Stored items:
(** X27. The invariant of the snake.  [InitGame] on the zero-initialised
    globals gives a snake of one segment at the centre, heading right,
    with the food off it; [UpdateGame] ends the game exactly when the
    moved head left the map or lies on another live segment; and while
    the game has not ended all live segments lie inside the map, the
    length is between 1 and the size of the array, and the entries behind
    the live segments are still zero. *)
Theorem snake_invariant (rands : list Z) :
  Forall (fun r => 0 <= r <= INT_MAX) rands ->
  match InitGame rands initial_game with
  | Some (r, rest) =>
      exists g, r = Ok g /\ game_inv g /\ game_over g = false /\
                snake_length g = 1 /\
                snake g !! 0%nat = Some (Seg.mk 20 10) /\
                (current_dx g, current_dy g) = (1, 0) /\
                ~ occupied g (food g)
  | None => Forall (fun p => food_cell p = Seg.mk 20 10) (pairs rands)
  end /\
  forall g s, game_inv g ->
    match UpdateGame rands g s with
    | Some (r, rest) =>
        exists g' s',
          r = Ok (g', s') /\
          (game_over g' = true <-> game_over g = true \/ crashed g (snake g')) /\
          (game_over g' = false -> game_inv g')
    | None => starved g rands
    end.
Proof.
  intros Hr. split.
  - pose proof (init_game_spec rands Hr) as H.
    destruct (InitGame rands initial_game) as [[r rest]|]; [|exact H].
    destruct H as (g & -> & Hinv & Hgo & Hl & _ & Hh & Hd & Hf).
    exists g. auto 10.
  - intros g s Hinv.
    destruct (update_game_spec rands g s Hinv Hr)
      as (dx & dy & arr & hit & Hu & Hnr & Hmv & Hcr & H).
    pose proof (update_game_starved rands g s dx dy arr hit Hmv H) as Hst.
    assert (Hg : forall f,
              let g' := set_food f (fst (after_move g dx dy arr hit)) in
              (game_over g' = true <-> game_over g = true \/ crashed g (snake g')) /\
              (game_over g' = false -> game_inv g')).
    { intros f. unfold after_move. destruct hit.
      - cbn. split; [|discriminate]. split; [|reflexivity].
        intros _. right. now apply Hcr.
      - assert (Hnc : ~ crashed g arr) by (intros Hc; apply Hcr in Hc; discriminate).
        destruct (on_food g arr); cbn [fst set_food set_snake_length set_score
          set_snake set_direction snake game_over].
        + split; [tauto|]. intros _.
          apply (moved_inv g dx dy arr
                   (Z.min (snake_length g + 1) MAX_SNAKE_LENGTH)); auto.
        + split; [tauto|]. intros _.
          apply (moved_inv g dx dy arr (snake_length g)); auto. }
    destruct (snd (after_move g dx dy arr hit)).
    + destruct (UpdateGame rands g s) as [[r rest]|]; [|exact Hst].
      destruct H as (pre & p & _ & _ & _ & ->). eexists. eexists.
      split; [reflexivity|]. apply Hg.
    + rewrite H. eexists. eexists. split; [reflexivity|].
      specialize (Hg (food (fst (after_move g dx dy arr hit)))).
      destruct (fst (after_move g dx dy arr hit)). exact Hg.
Qed.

Task objective: Look back at the data above. Transcribe exactly the lines starting at the line that contains "destruct (InitGame rands" and ending at the line that contains "let g' := set_food".

Exercise response:
    destruct (InitGame rands initial_game) as [[r rest]|]; [|exact H].
    destruct H as (g & -> & Hinv & Hgo & Hl & _ & Hh & Hd & Hf).
    exists g. auto 10.
  - intros g s Hinv.
    destruct (update_game_spec rands g s Hinv Hr)
      as (dx & dy & arr & hit & Hu & Hnr & Hmv & Hcr & H).
    pose proof (update_game_starved rands g s dx dy arr hit Hmv H) as Hst.
    assert (Hg : forall f,
              let g' := set_food f (fst (after_move g dx dy arr hit)) in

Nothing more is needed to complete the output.